するとティクラは、リトリトと一緒に細めの部材を手に取って齧り、加工し始めました。ティクラ本人はもとより、リトリトも彼の意図を的確に酌みとって躊躇なく。パートナーとはいえここまで息が合うとは。

感心させられつつ私達が見守っていると、みるみる<対ゴヘノヘ用決戦兵器>の頭が出来上がっていきます。大きさは実物の三分の一ほどですが。<検証用の模型>ということですね。

<対ゴヘノヘ用決戦兵器>の頭は喧嘩神輿の際に崩れ落ちて完全に破損してしまいましたが、それを忠実に再現した模型が、私達の前に姿を現します。

「見事なものだな……」

少佐が思わず呟くと、私も、

「本当ですね……」

応えます。

改めて彼らの能力の高さを見せ付けられた気分です。しっかりと<対ゴヘノヘ用決戦兵器>の構造が頭に入っていて、再現してみせたのですから。

こうして出来上がった模型を前に、

「コノブブンハ、モット、ホソイノデモ、ダイジョウブ、ダトオモウ」

「ソウダ、ナ。ココハ、ナガイ、ノ、イッポンデ、イイ」

ティクラとルッセンが検討を始め、ザフリが二人の言葉をメモしていきます。見ると、模型を写し取った絵がすでに描かれてて、そこにメモを書き込んでるんです。これがザフリの<能力>ということなのでしょう。はっきり言って私よりも巧い。
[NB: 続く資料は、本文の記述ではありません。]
Lemma bitIndexer_pow index : bitIndexer index = 2 ^ (7 - index mod 8).
Proof.
  unfold bitIndexer. pose proof (Z.mod_pos_bound index 8 ltac:(lia)).
  rewrite Z.shiftr_div_pow2 by lia. change 128 with (2 ^ 7). by rewrite <- Z.pow_sub_r by lia.
Qed.

Lemma land_pow2 v k : 0 <= k -> Z.land v (2 ^ k) = if Z.testbit v k then 2 ^ k else 0.
Proof.
  intros Hk. apply Z.bits_inj'. intros i Hi. rewrite Z.land_spec, Z.pow2_bits_eqb by done.
  destruct (Z.eqb_spec k i) as [->|Hne].
  - rewrite andb_true_r. destruct (Z.testbit v i) eqn:E; [|by rewrite Z.bits_0]. by rewrite Z.pow2_bits_true.
  - rewrite andb_false_r. destruct (Z.testbit v k); [|by rewrite Z.bits_0]. rewrite Z.pow2_bits_false; [done|lia].
Qed.

Section bits.
Context (m : mem) (b : Bitmap) (Hb : bitmap_ok m b).

Lemma bits_small : u64 (Size b * 8) = Size b * 8.
Proof using Hb. destruct Hb as [Hs _ _]. apply uw_small. lia. Qed.

Lemma bit_byte i : 0 <= i < Size b * 8 ->
  exists v, m !! (Buffer b + i / 8) = Some v /\ byte v /\ u64 (Buffer b + i / 8) = Buffer b + i / 8.
Proof using Hb.
  intros Hi. destruct Hb as [Hs Hf Hc]. assert (0 <= i / 8 < Size b) by dlia.
  destruct (Hc (Buffer b + i / 8)) as (v & Hv & Hvb); [lia|]. exists v. split_and!; [done|done|]. apply uw_small. lia.
Qed.

Lemma Get_spec i : 0 <= i < Size b * 8 -> Bitmap_Get m b i = Ret (bit m b i).
Proof using Hb.
  intros Hi. destruct (bit_byte i Hi) as (v & Hv & Hvb & Ha). unfold Bitmap_Get, bit.
  rewrite bits_small, Ha, Hv. unfold load8. rewrite Hv. destruct (Z.gtb_spec i (Size b * 8)); [lia|].
  cbn [obind]. pose proof (Z.mod_pos_bound i 8 ltac:(lia)).
  rewrite bitIndexer_pow, land_pow2 by lia. destruct (Z.testbit v _); [|done].
  f_equal. apply Z.gtb_lt. apply Z.pow_pos_nonneg; lia.
Qed.

(** Setting a bit changes one byte of the bitmap, and no other bit. *)
Lemma Set_spec i (value : bool) : 0 <= i < Size b * 8 ->
  exists m', Bitmap_Set m b i value = Ret (true, m') /\ touched (Buffer b + i / 8) 1 m m' /\
    (forall x, m' !! x = None <-> m !! x = None) /\
    forall j, 0 <= j -> bit m' b j = if decide (j = i) then value else bit m b j.
Proof using Hb.
  intros Hi. destruct (bit_byte i Hi) as (v & Hv & Hvb & Ha). unfold Bitmap_Set.
  rewrite bits_small, Ha. destruct (Z.gtb_spec i (Size b * 8)); [lia|]. unfold load8, store8. rewrite Hv. cbn [obind].
  rewrite lookup_insert_eq. pose proof (Z.mod_pos_bound i 8 ltac:(lia)).
  set (w := if value then Z.lor (u8 (Z.land v (Z.lnot (bitIndexer i)))) (bitIndexer i) else Z.land v (Z.lnot (bitIndexer i))).
  set (a := Buffer b + i / 8) in *.
  assert (Hw : forall k, 0 <= k < 8 -> Z.testbit (u8 w) k = if decide (k = 7 - i mod 8) then value else Z.testbit v k).
  { intros k Hk. unfold w. rewrite bitIndexer_pow, testbit_uw by lia. destruct (Z.ltb_spec k 8) as [_|]; [|lia].
    destruct value; rewrite ?Z.lor_spec, ?testbit_uw, Z.land_spec, Z.lnot_spec, Z.pow2_bits_eqb by lia;
      destruct (Z.eqb_spec (7 - i mod 8) k), (Z.ltb_spec k 8); repeat case_decide; try lia; btauto. }
  exists (<[a := u8 w]> m). split_and!.
  - unfold w. destruct value; [|done]. cbn [obind]. by rewrite insert_insert_eq.
  - split.
    + intros x Hx. apply lookup_insert_ne. lia.
    + intros x c Hx Hc. destruct (decide (x = a)) as [->|Hne]; [exists (u8 w); split; [apply lookup_insert_eq|apply uw_range; lia]|].
      exists c. by rewrite lookup_insert_ne.
  - intros x. destruct (decide (x = a)) as [->|Hne]; [by rewrite lookup_insert_eq, Hv|by rewrite lookup_insert_ne].
  - intros j Hj. pose proof (Z.mod_pos_bound j 8 ltac:(lia)). unfold bit at 1.
    destruct (decide (j / 8 = i / 8)) as [Hji|Hji].
    + rewrite Hji. fold a. rewrite lookup_insert_eq, Hw by lia. unfold bit. rewrite Hji. fold a. rewrite Hv.
      repeat case_decide; try done; exfalso; dlia.
    + rewrite lookup_insert_ne by (unfold a; lia). rewrite decide_False by congruence. done.
Qed.
End bits.
(** ** Ownership of the frames

    [U] are the frames in use, [R] the reserved ones; the bitmap marks both,
    and the counters are their sizes. *)

Abbreviation bm s := (PageBitmap (kphys s)).
Definition frames (s : kst) : Z := Size (bm s) * 8.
このようにして何人もがそれぞれの得意なことを活かし、一つのことを成し遂げていく。

<対ゴヘノヘ用決戦兵器>から<ゴヘノヘ神輿>と積み上げてきたものがいよいよ形になってきている印象ですね。そして彼らの能力の高さが実感される。

決して、無知で無学な蛮族だと侮ってはいけない。

こうして、実際の模型を前にしたことで具体的にいろいろなことが見えてきて、話が進みました。

そして、頭部に搭載する武装は、手持ちのクロスボウを意識した構造を持つそれに決定。これならば重量も抑えられ、威力としても十分に牽制が可能なものになるでしょう。

ただし、現状ではまだ金属を十分に確保できないので、弓の部分は木を加工したものになりますが。